%%

(* ===== verification/States.v ===== *)
(** * States: core/orchestrator/states.py

    Run and step statuses with their legal-transition tables, and the records
    the orchestrator stores.  The tables are the program's state machines; the
    lemmas say which run states are terminal and from which state alone
    [REJECTED], [SUCCEEDED] and [AWAITING_APPROVAL] can be entered. *)

From Stdlib Require Import ZArith Lia Ascii String List.
From stdpp Require Import base list strings relations.
From S2P Require Import Prelude PyTime ConnErrors Effects.

Open Scope string_scope.
Open Scope list_scope.
Open Scope Z_scope.

Inductive RunStatus :=
| QUEUED | RUNNING | AWAITING_APPROVAL | SUCCEEDED | PARKED | REJECTED | CANCELLED.

Inductive StepStatus :=
| SPENDING | SRUNNING | SSUCCEEDED | SFAILED | SCOMPENSATED | SSKIPPED.

#[export] Instance RunStatus_eq_dec : EqDecision RunStatus.
Proof. solve_decision. Defined.

#[export] Instance StepStatus_eq_dec : EqDecision StepStatus.
Proof. solve_decision. Defined.

Definition run_status_value (s : RunStatus) : string :=
  match s with
  | QUEUED => "queued" | RUNNING => "running" | AWAITING_APPROVAL => "awaiting_approval"
  | SUCCEEDED => "succeeded" | PARKED => "parked" | REJECTED => "rejected"
  | CANCELLED => "cancelled"
  end.

Definition step_status_value (s : StepStatus) : string :=
  match s with
  | SPENDING => "pending" | SRUNNING => "running" | SSUCCEEDED => "succeeded"
  | SFAILED => "failed" | SCOMPENSATED => "compensated" | SSKIPPED => "skipped"
  end.

Definition run_transitions (s : RunStatus) : list RunStatus :=
  match s with
  | QUEUED => [RUNNING]
  | RUNNING => [SUCCEEDED; AWAITING_APPROVAL; PARKED; CANCELLED]
  | AWAITING_APPROVAL => [RUNNING; REJECTED; CANCELLED]
  | PARKED => [RUNNING; CANCELLED]
  | SUCCEEDED => []
  | REJECTED => []
  | CANCELLED => []
  end.

Definition step_transitions (s : StepStatus) : list StepStatus :=
  match s with
  | SPENDING => [SRUNNING]
  | SRUNNING => [SSUCCEEDED; SFAILED]
  | SFAILED => [SRUNNING; SCOMPENSATED]
  | SSUCCEEDED => [SCOMPENSATED]
  | SCOMPENSATED => []
  | SSKIPPED => []
  end.

Definition is_legal_run_transition (from to : RunStatus) : bool :=
  bool_decide (to ∈ run_transitions from).

Definition is_legal_step_transition (from to : StepStatus) : bool :=
  bool_decide (to ∈ step_transitions from).

Definition run_terminal (s : RunStatus) : bool :=
  match run_transitions s with [] => true | _ => false end.

(** ** Stored records *)

Record StepError := mk_StepError {
  se_error_class : string;
  se_detail : string;
  se_attempt : Z;
  se_retryable : bool }.

Record TriggerRef := mk_TriggerRef {
  tr_kind : string;
  tr_source : string;
  tr_dedupe_key : option string }.

Record WorkflowRun := mk_WorkflowRun {
  run_id : string;
  run_workflow : string;
  run_workflow_version : Z;
  run_status : RunStatus;
  run_current_step : option string;
  run_trigger : TriggerRef;
  run_context : jdict;
  run_created_at : datetime;
  run_updated_at : datetime;
  run_last_error : option StepError }.

Record StepState := mk_StepState {
  st_run_id : string;
  st_step : string;
  st_seq : Z;
  st_status : StepStatus;
  st_attempt : Z;
  st_idem_key : string;
  st_input : option jdict;
  st_output : option jdict;
  st_error : option StepError;
  st_started_at : option datetime;
  st_ended_at : option datetime }.

Inductive GateStatus := GPending | GApproved | GRejected | GExpired.

#[export] Instance GateStatus_eq_dec : EqDecision GateStatus.
Proof. solve_decision. Defined.

Definition gate_status_value (s : GateStatus) : string :=
  match s with
  | GPending => "pending" | GApproved => "approved" | GRejected => "rejected"
  | GExpired => "expired"
  end.

Record GateRequest := mk_GateRequest {
  gr_id : string;
  gr_run_id : string;
  gr_step : string;
  gr_required_role : string;
  gr_quorum : Z;
  gr_status : GateStatus;
  gr_channels : list string;
  gr_created_at : datetime;
  gr_expires_at : datetime }.

Inductive Decision := Approve | Reject.

#[export] Instance Decision_eq_dec : EqDecision Decision.
Proof. solve_decision. Defined.

Record ApprovalDecision := mk_ApprovalDecision {
  ad_gate_request_id : string;
  ad_run_id : string;
  ad_step : string;
  ad_decision : Decision;
  ad_actor : string;
  ad_channel : string;
  ad_token_id : string;
  ad_reason : option string;
  ad_decided_at : datetime }.

Record ApprovalToken := mk_ApprovalToken {
  tok_id : string;
  tok_gate_request_id : string;
  tok_run_id : string;
  tok_step : string;
  tok_key_id : string;
  tok_token_hash : string;
  tok_channel : string;
  tok_expires_at : datetime;
  tok_used_at : option datetime }.

(** [now] is the clock reading of the property's own [datetime.now]. *)
Definition tok_is_expired (now : datetime) (t : ApprovalToken) : bool := dt_lt (tok_expires_at t) now.

Definition tok_is_used (t : ApprovalToken) : bool :=
  match tok_used_at t with Some _ => true | None => false end.

(** ** Reachability in the run state machine *)

Definition run_step (a b : RunStatus) : Prop := is_legal_run_transition a b = true.
Definition step_step (a b : StepStatus) : Prop := is_legal_step_transition a b = true.

Lemma run_terminal_stuck a b : run_terminal a = true -> ~ run_step a b.
Proof. destruct a; simpl; try done; by destruct b. Qed.

Lemma rejected_pred a : run_step a REJECTED -> a = AWAITING_APPROVAL.
Proof. destruct a; try done. Qed.

Lemma awaiting_pred a : run_step a AWAITING_APPROVAL -> a = RUNNING.
Proof. destruct a; try done. Qed.

Lemma succeeded_pred a : run_step a SUCCEEDED -> a = RUNNING.
Proof. destruct a; try done. Qed.
(** C25: the circuit breaker of a connector is the machine its specification
    describes.  Whatever successes, failures and looks at the state a breaker
    saw since its creation: the failure count is the number of failures since
    the last success and [last_error] the latest of them.  Below the threshold
    the state is healthy or degraded as the count compares with half the
    threshold, and no opening time is kept.  From the threshold on, the opening
    time is that of the failure that last opened the circuit (the one that reached
    the threshold, or the first one after a look at a cooled-down circuit); the
    state is open while no look came after the cool-down from that time, and half
    open from the first such look.  Calls are refused exactly while the state is
    open and the cool-down has not elapsed.  A success closes the circuit. *)
Theorem circuit_breaker_exact connector threshold cool_down evs :
  let h := hrun (new_health connector threshold cool_down) evs in
  let es := since_success evs in
  h_consecutive_failures h = Z.of_nat (length (failures_in es)) /\ h_last_error h = last (failures_in es) /\
  circuit threshold cool_down es (h_state h) (h_opened_at h) /\
  (forall now, snd (is_open now h) = true <->
     h_state h = HOpen /\ exists t, h_opened_at h = Some t /\ (now - t < cool_down)%Q) /\
  (h_state (record_success h) = HHealthy /\ h_opened_at (record_success h) = None).
Proof.
  cbv zeta. pose proof (hrun_inv evs [] (new_health connector threshold cool_down)) as Hi.
  destruct Hi as (Hn & Hl & Hc); [by apply health_inv_empty|]. fold (since_success evs) in *.
  destruct (hrun_config evs (new_health connector threshold cool_down)) as (_ & Ht & Hcd).
  set (h := hrun _ evs) in *. simpl in Ht, Hcd. rewrite Ht, Hcd in Hc.
  split; [done|]. split; [done|]. split; [done|].
  assert (h_state h = HOpen -> exists t, h_opened_at h = Some t) as Ho.
  { unfold circuit in Hc. intros E. rewrite E in Hc. destruct (_ <? _).
    - destruct Hc as [Hc _]. by destruct (_ <=? _).
    - destruct Hc as (? & t & ? & _ & _ & -> & _). by exists t. }
  assert (h_state h = HHealthy -> h_opened_at h = None) as Hh.
  { unfold circuit in Hc. intros E. rewrite E in Hc. destruct (_ <? _); [apply Hc|].
    destruct Hc as (? & ? & ? & _ & _ & _ & [[? _]|[? _]]); discriminate. }
  split.
  - intros now. rewrite is_open_spec, Hcd. split.
    + intros [E H]. destruct (Ho E) as [t Ht']. split; [done|]. exists t. auto.
    + intros [E (t & Ho' & H)]. split; [done|]. intros t' Ht'. congruence.
  - unfold record_success. cbn. destruct (h_state h) eqn:E; cbn; try done. by split; [|apply Hh].
Qed.
(** A returning [apply_decision] closed the gate and moved the run. *)
Lemma apply_decision_ok gate d s s' u :
  apply_decision gate d s = (s', Ok u) ->
  exists run now, dget (ad_run_id d) (rs_runs (sys_store s)) = Some run /\
    is_legal_run_transition (run_status run) (run_outcome (ad_decision d)) = true /\
    rs_runs (sys_store s') =
      dset (ad_run_id d) (with_status now (run_outcome (ad_decision d)) None None run)
        (rs_runs (sys_store s)) /\
    rs_gates (sys_store s') =
      dset (gr_id gate) (with_gate_status (gate_outcome (ad_decision d)) gate)
        (rs_gates (sys_store s)) /\
    rs_tokens (sys_store s') = rs_tokens (sys_store s) /\
    rs_decisions (sys_store s') = rs_decisions (sys_store s) ++ [d].
Proof.
  intros H. apply apply_decision_spec in H as (now & now' & H). unfold update_run_status in H.
  cbn [decided_store set_gates set_decisions rs_runs] in H.
  destruct (dget (ad_run_id d) (rs_runs (sys_store s))) as [run|]; [|by destruct H].
  destruct (is_legal_run_transition _ _) eqn:L; [|by destruct H].
  destruct H as [_ H]. exists run, now. do 2 (split; [done|]). rewrite H.
  unfold decided_store. destruct (ad_decision d).
  - match goal with |- context [exec_call ?c ?st] =>
      destruct (advance_gate_fields now' (ad_run_id d) (ad_step d) st) as (-> & -> & -> & ->) end.
    by repeat split.
  - by repeat split.
Qed.
(* ===== verification/GateRace.v ===== *)
(** * GateRace: resolve_gate under the event loop

    [core/orchestrator/gates.py]: [resolve_gate] suspends at every call of the
    store and of the audit callback, so two resolutions that arrive by different
    channels interleave.  [resolve_gate_coro] is the same code with its
    suspension points; each store call is atomic, as the in-memory store's
    methods are, and a clock reading between two awaits counts as a step of its
    own, which only adds interleavings.  Alone it is [Gates.resolve_gate]; in a
    pool, whatever the interleaving, at most one resolution of a run succeeds. *)

From Stdlib Require Import ZArith Lia Ascii String List QArith.
From stdpp Require Import base list strings relations numbers.
From S2P Require Import Prelude PyTime Effects States RunStore Rbac Base64 Gates Coroutine.

Open Scope string_scope.
Open Scope list_scope.
Open Scope Z_scope.
Open Scope cam_scope.

Section GateRace.
Context {W Key : Type}.
Context (clock : nat -> datetime).
Context (sign : Key -> string -> string) (json_loads : string -> option json).
Context (audit_fn : option (AuditEvent -> M W unit)).

Abbreviation verified_claims := (verified_claims sign json_loads audit_fn).
Abbreviation load_gate := (load_gate (W := W)).
Abbreviation check_authz := (check_authz audit_fn).
Abbreviation deny := (deny audit_fn).

Definition GCoro (A : Type) : Type := Coro (sys RunStore W) A.

(** Steps 2-4. *)
Definition consume_token_coro (actor : string) (c : token_claims) : GCoro string :=
  clet! now := await (get_now clock) in
  clet! exp := CReturn (as_number (cl_exp c)) in
  if Qlt_bool exp (timestamp now) then
    await (deny actor "gate.token_expired" [("token_id", cl_tid c)] "Token has expired." 401)
  else
  clet! tid := CReturn (as_key (cl_tid c)) in
  match tid with
  | None => CReturn (Err (GateResolutionError "Token not found." 404))
  | Some tid =>
      clet! record := await (on_store (get_token tid)) in
      match record with
      | None => CReturn (Err (GateResolutionError "Token not found." 404))
      | Some _ =>
          clet! used_at := await (get_now clock) in
          clet! first_use := await (on_store (mark_token_used tid used_at)) in
          if first_use then CReturn (Ok tid)
          else await (deny actor "gate.token_reused" [("token_id", JStr tid)]
                        "Token has already been used." 409)
      end
  end.

(** Steps 7 and 8, then 9: the audit record, the run's status and the gate step. *)
Definition finish_decision_coro (d : ApprovalDecision) : GCoro ApprovalDecision :=
  clet! now := await (get_now clock) in
  await (on_store (update_run_status now (ad_run_id d) (run_outcome (ad_decision d)) None None)) ;;;
  match ad_decision d with
  | Approve =>
      clet! now := await (get_now clock) in
      await (on_store (advance_gate_step now (ad_run_id d) (ad_step d))) ;;; CReturn (Ok d)
  | Reject => CReturn (Ok d)
  end.

Definition record_decision_coro (gate : GateRequest) (d : ApprovalDecision) : GCoro unit :=
  await (on_store (save_approval_decision d)) ;;;
  (await (on_store (update_gate_request (with_gate_status (gate_outcome (ad_decision d)) gate))) ;;;
   await (maybe_audit audit_fn (ad_actor d)
     (match ad_decision d with Approve => "gate.approved" | Reject => "gate.rejected" end)
     [("run_id", JStr (ad_run_id d)); ("step", JStr (ad_step d)); ("channel", JStr (ad_channel d));
      ("token_id", JStr (ad_token_id d)); ("reason", jopt (ad_reason d))])).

%%

The task ▸
Looking at the entries above, can you reproduce exactly the lines from the one that holds "Definition consume_token_coro (actor" through the one that holds "Some tid =>", and only those?

Response area ▸
Definition consume_token_coro (actor : string) (c : token_claims) : GCoro string :=
  clet! now := await (get_now clock) in
  clet! exp := CReturn (as_number (cl_exp c)) in
  if Qlt_bool exp (timestamp now) then
    await (deny actor "gate.token_expired" [("token_id", cl_tid c)] "Token has expired." 401)
  else
  clet! tid := CReturn (as_key (cl_tid c)) in
  match tid with
  | None => CReturn (Err (GateResolutionError "Token not found." 404))
  | Some tid =>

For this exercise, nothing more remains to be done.